(Collected data entries)
# # #

(** Sequencing: the second computation runs in the world the first one
    leaves, unless the first one raises an error. *)
Lemma run_bind {A B} (m : IO A) (f : A -> IO B) (w : World) :
  (m ≫= f) w
  = match m w with
    | (Ok a, w') => f a w'
    | (Throw e, w') => (Throw e, w')
    end.
Proof. reflexivity. Qed.

Lemma run_ok {A B} (m : IO A) (f : A -> IO B) (w w' : World) (a : A) :
  m w = (Ok a, w') -> (m ≫= f) w = f a w'.
Proof. intros H. by rewrite run_bind, H. Qed.

Lemma run_throw {A B} (m : IO A) (f : A -> IO B) (w w' : World) (e : JsError) :
  m w = (Throw e, w') -> (m ≫= f) w = (Throw e, w').
Proof. intros H. by rewrite run_bind, H. Qed.

Lemma run_ret {A} (a : A) (w : World) : (mret a : IO A) w = (Ok a, w).
Proof. reflexivity. Qed.

Lemma readDataFile_run {T} (f : File T) (d : T) (w : World) :
  readDataFile f d w
  = (Ok (default d (JSON_parse f <$> file_content f (disk w))), w).
Proof.
  unfold readDataFile, io_try_catch, fs_readFile. rewrite run_bind.
  by destruct (file_content f (disk w)).
Qed.

(** The round trip through JSON text changes nothing in what has been read
    from a file. *)
Lemma JSON_number_idemp (x : option JsNumber.JsNumber) :
  JSON.number (JSON.number x) = JSON.number x.
Proof. by destruct x as [[]|]. Qed.

Lemma JSON_member_idemp (m : Member.t) :
  JSON.member (JSON.member m) = JSON.member m.
Proof. unfold JSON.member. simpl. by rewrite JSON_number_idemp. Qed.
(* ===== verification/Loader.v ===== *)
(** Flat guest images: [FlatGuestImage] of [src/src/loader.rs]. *)

From S2P Require Import Prelude Errors Memory.

Record FlatGuestImage := mkFlat {
  load_address : GuestPhysAddr;
  flat_entry : GuestPhysAddr;
  flat_bytes : list Z
}.

(** [FlatGuestImage::new]. *)
Definition flat_new (load_addr entry : GuestPhysAddr) (bs : list Z) : res Error FlatGuestImage :=
  _ ← err_if (len bs =? 0) (GuestImage EmptyFlatBinary);
  length_u64 ← ok_or (try_from 64 (len bs)) (GuestImage (ImageLengthTooLarge (len bs)));
  image_end ← ok_or (checked_add 64 load_addr length_u64)
                (GuestImage (ImageRangeOverflow load_addr (len bs)));
  _ ← err_if ((entry <? load_addr) || (image_end <=? entry))
        (GuestImage (EntryOutsideImage entry load_addr (len bs)));
  Ok (mkFlat load_addr entry bs).

(** [FlatGuestImage::load]. *)
Definition flat_load (image : FlatGuestImage) (m : GuestMemory) : res Error GuestMemory :=
  write m image.(load_address) image.(flat_bytes).

(** A flat image that validates is loaded byte for byte.  [new] never
    panics and accepts exactly the non-empty images whose end fits in 64 bits
    and whose entry is one of their bytes; [load] then succeeds exactly when
    the image lies in RAM, after which the image range reads back as the
    image, every other byte of RAM is unchanged, and the byte at the entry
    point is the image byte the entry selects. *)
Theorem flat_image_spec load_addr entry bs m :
  memory_wf m → u64 load_addr → u64 entry → bytes_ok bs → usize (len bs) →
  no_panic (flat_new load_addr entry bs) ∧
  (is_ok (flat_new load_addr entry bs) = true ↔
     load_addr ≤ entry < load_addr + len bs ∧ load_addr + len bs < 2 ^ 64) ∧
  ∀ image, flat_new load_addr entry bs = Ok image →
    (is_ok (flat_load image m) = true ↔ in_region m.(region) load_addr (len bs)) ∧
    ∀ m', flat_load image m = Ok m' →
      memory_wf m' ∧ read m' load_addr (len bs) = Ok bs ∧
      (∀ x, x < load_addr ∨ load_addr + len bs ≤ x → byte_at m' x = byte_at m x) ∧
      byte_at m' entry = nth (Z.to_nat (entry - load_addr)) bs 0.
Proof.
  intros Hm Hl He Hbs Hlen. split_and!.
  - unfold flat_new. repeat (apply no_panic_bind; [auto with panics|intros]). done.
  - unfold flat_new. pose proof (len_nonneg bs). res_cases; split; (done || ulia).
  - intros image H. unfold flat_new in H. bind_inv H. arith_inv.
    unfold flat_load; simpl. split.
    + split; [|intros; by rewrite write_ok].
      destruct (write m load_addr bs) eqn:E; [|done|done]. intros _.
      apply write_inv in E as [? _]; [done|done|ulia].
    + intros m' Hw. apply write_inv in Hw as [Hin ->]; [|done|ulia]. split_and!.
      * by apply mem_set_wf.
      * rewrite read_ok; [by rewrite mem_get_set_same|by apply mem_set_wf|apply len_nonneg|].
        by autorewrite with bytes.
      * intros. by apply byte_at_set_out.
      * by apply byte_at_set_in.
Qed.

Lemma flat_image_spec_witness :
  ∃ m', flat_load (mkFlat 0x200100 0x200101 [0x90; 0xf4]) example_memory = Ok m' ∧
        read m' 0x200100 2 = Ok [0x90; 0xf4] ∧ byte_at m' 0x200101 = 0xf4.
Proof.
  destruct (flat_image_spec 0x200100 0x200101 [0x90; 0xf4] example_memory)
    as (_ & _ & H).
  - apply example_memory_wf.
  - ulia.
  - ulia.
  - repeat constructor; ulia.
  - rewrite !len_cons, len_nil. ulia.
  - destruct (H (mkFlat 0x200100 0x200101 [0x90; 0xf4]) ltac:(reflexivity)) as [_ Hl].
    eexists. split; [vm_compute; reflexivity|].
    edestruct Hl as (_ & Hr & _ & He); [vm_compute; reflexivity|]. split; [exact Hr|exact He].
Defined.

# # #

__INSTRUCTIONS FOR THE TASK__
Begin at the first line of the records above and quote every line verbatim through the one that contains "m w = (Ok a, w') -> (m ≫= f) w = f a w'.".

__TASK RESPONSE__
(** Sequencing: the second computation runs in the world the first one
    leaves, unless the first one raises an error. *)
Lemma run_bind {A B} (m : IO A) (f : A -> IO B) (w : World) :
  (m ≫= f) w
  = match m w with
    | (Ok a, w') => f a w'
    | (Throw e, w') => (Throw e, w')
    end.
Proof. reflexivity. Qed.

Lemma run_ok {A B} (m : IO A) (f : A -> IO B) (w w' : World) (a : A) :
  m w = (Ok a, w') -> (m ≫= f) w = f a w'.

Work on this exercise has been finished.